Collection entries.
-=-=-=-=-

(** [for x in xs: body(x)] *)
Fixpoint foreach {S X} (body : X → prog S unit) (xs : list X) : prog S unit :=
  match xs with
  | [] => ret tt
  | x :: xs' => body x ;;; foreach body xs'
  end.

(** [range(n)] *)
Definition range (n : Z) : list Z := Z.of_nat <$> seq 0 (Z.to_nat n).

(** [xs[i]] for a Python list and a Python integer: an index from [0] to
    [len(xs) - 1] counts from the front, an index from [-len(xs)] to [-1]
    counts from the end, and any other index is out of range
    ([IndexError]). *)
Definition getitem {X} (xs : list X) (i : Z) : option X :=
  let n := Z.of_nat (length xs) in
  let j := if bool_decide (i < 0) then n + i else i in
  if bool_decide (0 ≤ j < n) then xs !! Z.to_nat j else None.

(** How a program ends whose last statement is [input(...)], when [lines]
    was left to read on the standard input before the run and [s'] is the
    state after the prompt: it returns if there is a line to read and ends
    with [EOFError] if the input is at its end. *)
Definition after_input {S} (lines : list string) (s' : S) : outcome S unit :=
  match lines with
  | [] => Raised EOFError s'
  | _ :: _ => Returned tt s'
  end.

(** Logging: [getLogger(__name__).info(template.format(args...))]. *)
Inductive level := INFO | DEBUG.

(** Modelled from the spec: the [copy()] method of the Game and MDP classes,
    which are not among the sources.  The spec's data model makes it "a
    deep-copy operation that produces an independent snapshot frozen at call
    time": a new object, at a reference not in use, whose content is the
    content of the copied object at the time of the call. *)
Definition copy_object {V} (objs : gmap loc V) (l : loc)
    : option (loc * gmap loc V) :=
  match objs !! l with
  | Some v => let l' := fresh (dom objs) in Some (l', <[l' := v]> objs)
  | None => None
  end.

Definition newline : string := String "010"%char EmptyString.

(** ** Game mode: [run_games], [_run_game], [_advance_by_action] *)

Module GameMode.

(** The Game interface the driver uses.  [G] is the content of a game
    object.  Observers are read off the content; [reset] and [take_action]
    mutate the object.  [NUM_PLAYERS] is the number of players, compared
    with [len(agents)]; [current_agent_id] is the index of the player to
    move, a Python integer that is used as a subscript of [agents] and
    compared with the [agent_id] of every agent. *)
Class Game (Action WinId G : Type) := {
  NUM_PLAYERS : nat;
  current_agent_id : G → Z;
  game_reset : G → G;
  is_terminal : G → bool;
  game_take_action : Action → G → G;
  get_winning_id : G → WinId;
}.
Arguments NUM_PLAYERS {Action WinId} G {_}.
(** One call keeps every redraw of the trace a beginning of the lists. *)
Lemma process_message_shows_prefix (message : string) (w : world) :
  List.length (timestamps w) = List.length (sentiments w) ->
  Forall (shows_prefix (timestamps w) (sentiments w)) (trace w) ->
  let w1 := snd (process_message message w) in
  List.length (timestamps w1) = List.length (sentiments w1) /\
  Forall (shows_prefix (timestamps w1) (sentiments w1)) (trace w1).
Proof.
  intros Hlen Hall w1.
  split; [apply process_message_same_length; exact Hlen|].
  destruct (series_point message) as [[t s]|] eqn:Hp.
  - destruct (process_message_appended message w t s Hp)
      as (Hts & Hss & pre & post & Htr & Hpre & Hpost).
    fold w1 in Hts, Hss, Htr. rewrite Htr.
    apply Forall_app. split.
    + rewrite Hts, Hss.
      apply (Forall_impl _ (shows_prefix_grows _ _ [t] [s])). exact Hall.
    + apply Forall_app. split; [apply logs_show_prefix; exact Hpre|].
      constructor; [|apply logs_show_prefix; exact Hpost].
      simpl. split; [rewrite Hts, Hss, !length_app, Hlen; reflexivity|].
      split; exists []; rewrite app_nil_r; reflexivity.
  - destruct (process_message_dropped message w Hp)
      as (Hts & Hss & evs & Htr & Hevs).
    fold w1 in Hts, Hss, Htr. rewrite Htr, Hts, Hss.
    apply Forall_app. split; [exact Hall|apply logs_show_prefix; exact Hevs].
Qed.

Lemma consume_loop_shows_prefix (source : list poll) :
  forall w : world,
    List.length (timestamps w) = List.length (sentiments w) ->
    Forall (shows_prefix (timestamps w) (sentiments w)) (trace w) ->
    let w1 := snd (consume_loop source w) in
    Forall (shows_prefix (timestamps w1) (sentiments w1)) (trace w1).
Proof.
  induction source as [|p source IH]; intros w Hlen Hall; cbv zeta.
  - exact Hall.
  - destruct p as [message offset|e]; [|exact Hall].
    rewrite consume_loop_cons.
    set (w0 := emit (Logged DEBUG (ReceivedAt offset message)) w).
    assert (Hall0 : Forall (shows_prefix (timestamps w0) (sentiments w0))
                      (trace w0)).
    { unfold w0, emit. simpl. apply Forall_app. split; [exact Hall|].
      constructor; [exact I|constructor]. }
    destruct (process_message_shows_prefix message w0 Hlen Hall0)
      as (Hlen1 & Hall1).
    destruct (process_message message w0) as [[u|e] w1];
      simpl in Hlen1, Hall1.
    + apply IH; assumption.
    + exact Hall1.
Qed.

-=-=-=-=-

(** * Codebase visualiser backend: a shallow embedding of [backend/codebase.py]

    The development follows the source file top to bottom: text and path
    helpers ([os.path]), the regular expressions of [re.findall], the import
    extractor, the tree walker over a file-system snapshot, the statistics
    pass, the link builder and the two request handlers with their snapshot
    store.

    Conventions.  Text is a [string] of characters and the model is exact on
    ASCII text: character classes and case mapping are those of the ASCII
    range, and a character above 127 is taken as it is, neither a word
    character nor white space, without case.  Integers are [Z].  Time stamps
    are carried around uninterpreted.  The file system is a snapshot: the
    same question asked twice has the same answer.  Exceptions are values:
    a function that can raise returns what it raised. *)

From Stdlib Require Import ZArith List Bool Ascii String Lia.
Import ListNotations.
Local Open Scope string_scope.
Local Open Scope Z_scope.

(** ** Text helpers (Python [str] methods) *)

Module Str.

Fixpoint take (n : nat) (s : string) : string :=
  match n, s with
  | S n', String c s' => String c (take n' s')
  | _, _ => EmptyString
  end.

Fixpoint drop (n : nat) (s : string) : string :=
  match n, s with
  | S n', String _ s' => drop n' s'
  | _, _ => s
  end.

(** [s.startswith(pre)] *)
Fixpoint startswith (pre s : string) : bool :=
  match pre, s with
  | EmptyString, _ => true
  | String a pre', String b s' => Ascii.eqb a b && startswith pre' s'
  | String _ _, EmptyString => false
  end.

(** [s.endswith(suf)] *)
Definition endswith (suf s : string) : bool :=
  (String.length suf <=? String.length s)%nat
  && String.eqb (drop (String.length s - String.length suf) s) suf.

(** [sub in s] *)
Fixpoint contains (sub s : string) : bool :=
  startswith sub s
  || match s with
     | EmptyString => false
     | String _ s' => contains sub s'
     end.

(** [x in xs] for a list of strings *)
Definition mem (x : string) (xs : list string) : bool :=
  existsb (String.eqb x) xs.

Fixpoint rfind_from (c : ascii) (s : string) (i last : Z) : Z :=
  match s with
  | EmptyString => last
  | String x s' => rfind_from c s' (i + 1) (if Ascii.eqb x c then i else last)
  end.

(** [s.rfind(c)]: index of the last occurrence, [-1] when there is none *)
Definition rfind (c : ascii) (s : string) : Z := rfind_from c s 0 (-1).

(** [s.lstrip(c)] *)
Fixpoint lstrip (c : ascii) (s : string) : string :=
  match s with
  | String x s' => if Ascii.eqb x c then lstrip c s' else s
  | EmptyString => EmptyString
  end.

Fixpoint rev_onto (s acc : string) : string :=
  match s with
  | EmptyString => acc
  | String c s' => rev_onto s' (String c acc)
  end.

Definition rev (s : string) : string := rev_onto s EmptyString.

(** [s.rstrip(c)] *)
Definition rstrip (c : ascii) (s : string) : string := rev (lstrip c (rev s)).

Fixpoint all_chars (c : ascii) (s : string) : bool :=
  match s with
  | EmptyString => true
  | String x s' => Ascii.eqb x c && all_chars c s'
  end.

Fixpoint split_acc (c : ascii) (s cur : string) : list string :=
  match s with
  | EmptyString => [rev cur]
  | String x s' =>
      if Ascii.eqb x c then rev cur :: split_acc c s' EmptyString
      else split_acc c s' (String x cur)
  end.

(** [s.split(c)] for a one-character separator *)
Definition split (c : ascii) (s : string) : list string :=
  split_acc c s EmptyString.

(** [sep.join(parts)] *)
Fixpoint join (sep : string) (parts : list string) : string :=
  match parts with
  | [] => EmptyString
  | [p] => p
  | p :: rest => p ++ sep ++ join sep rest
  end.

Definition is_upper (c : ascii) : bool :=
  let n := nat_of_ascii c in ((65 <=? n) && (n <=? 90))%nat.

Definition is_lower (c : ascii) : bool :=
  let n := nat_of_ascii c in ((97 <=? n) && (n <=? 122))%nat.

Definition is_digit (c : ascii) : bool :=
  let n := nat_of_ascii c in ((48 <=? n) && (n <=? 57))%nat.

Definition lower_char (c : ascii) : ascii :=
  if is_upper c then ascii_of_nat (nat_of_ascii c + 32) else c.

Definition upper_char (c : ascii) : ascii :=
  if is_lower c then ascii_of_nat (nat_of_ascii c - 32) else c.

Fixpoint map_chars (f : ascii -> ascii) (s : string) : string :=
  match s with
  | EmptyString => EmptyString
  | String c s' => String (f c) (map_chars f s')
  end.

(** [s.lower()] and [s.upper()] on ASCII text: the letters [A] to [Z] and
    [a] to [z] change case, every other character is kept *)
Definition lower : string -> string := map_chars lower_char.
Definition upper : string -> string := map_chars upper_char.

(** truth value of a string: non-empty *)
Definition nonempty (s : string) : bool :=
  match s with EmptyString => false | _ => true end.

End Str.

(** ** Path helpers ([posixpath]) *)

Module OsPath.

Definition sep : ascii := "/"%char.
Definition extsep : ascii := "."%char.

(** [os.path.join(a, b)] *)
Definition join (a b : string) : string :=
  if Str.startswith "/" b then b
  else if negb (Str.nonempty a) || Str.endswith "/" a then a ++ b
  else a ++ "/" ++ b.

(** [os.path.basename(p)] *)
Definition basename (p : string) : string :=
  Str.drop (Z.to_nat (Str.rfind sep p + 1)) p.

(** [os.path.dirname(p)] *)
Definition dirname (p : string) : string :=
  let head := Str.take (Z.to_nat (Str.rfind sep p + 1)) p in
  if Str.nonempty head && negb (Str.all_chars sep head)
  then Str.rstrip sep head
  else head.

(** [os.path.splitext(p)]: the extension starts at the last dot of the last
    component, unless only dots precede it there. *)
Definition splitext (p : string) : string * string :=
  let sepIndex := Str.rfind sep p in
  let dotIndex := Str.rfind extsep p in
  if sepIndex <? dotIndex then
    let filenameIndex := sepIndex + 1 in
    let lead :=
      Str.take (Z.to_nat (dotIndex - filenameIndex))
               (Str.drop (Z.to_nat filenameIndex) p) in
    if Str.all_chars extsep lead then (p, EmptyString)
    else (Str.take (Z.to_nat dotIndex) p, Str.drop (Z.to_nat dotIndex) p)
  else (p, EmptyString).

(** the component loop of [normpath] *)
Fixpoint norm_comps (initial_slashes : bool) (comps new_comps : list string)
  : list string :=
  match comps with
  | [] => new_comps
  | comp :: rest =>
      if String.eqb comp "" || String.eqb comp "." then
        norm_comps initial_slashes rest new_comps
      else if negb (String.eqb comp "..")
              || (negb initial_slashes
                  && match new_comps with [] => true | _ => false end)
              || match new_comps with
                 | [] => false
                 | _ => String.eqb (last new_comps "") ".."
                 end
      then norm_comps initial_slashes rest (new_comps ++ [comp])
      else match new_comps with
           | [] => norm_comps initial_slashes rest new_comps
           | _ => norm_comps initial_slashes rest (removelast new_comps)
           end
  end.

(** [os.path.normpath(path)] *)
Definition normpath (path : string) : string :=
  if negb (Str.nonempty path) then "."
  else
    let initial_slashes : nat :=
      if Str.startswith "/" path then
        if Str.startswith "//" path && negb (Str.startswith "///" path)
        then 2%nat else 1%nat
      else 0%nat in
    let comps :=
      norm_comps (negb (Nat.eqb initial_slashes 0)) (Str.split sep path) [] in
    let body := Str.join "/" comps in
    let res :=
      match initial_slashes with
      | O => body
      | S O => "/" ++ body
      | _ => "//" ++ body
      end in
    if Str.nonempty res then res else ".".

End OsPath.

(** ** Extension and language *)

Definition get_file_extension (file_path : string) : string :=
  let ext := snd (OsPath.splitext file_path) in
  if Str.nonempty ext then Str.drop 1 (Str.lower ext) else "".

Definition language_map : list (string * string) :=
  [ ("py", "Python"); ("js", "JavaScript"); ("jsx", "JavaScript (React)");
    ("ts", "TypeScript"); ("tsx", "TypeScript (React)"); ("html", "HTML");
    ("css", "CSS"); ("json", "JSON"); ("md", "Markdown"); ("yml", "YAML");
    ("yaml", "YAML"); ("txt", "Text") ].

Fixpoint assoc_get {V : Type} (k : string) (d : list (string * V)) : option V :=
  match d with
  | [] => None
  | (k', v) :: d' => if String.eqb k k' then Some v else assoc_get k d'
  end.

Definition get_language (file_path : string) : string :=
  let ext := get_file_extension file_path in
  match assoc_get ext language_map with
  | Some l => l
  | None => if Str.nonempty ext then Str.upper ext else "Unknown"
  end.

-=-=-=-=-

Task goal. Reply with nothing but a number. State how many lines in the records hold the word "other".

Output. 2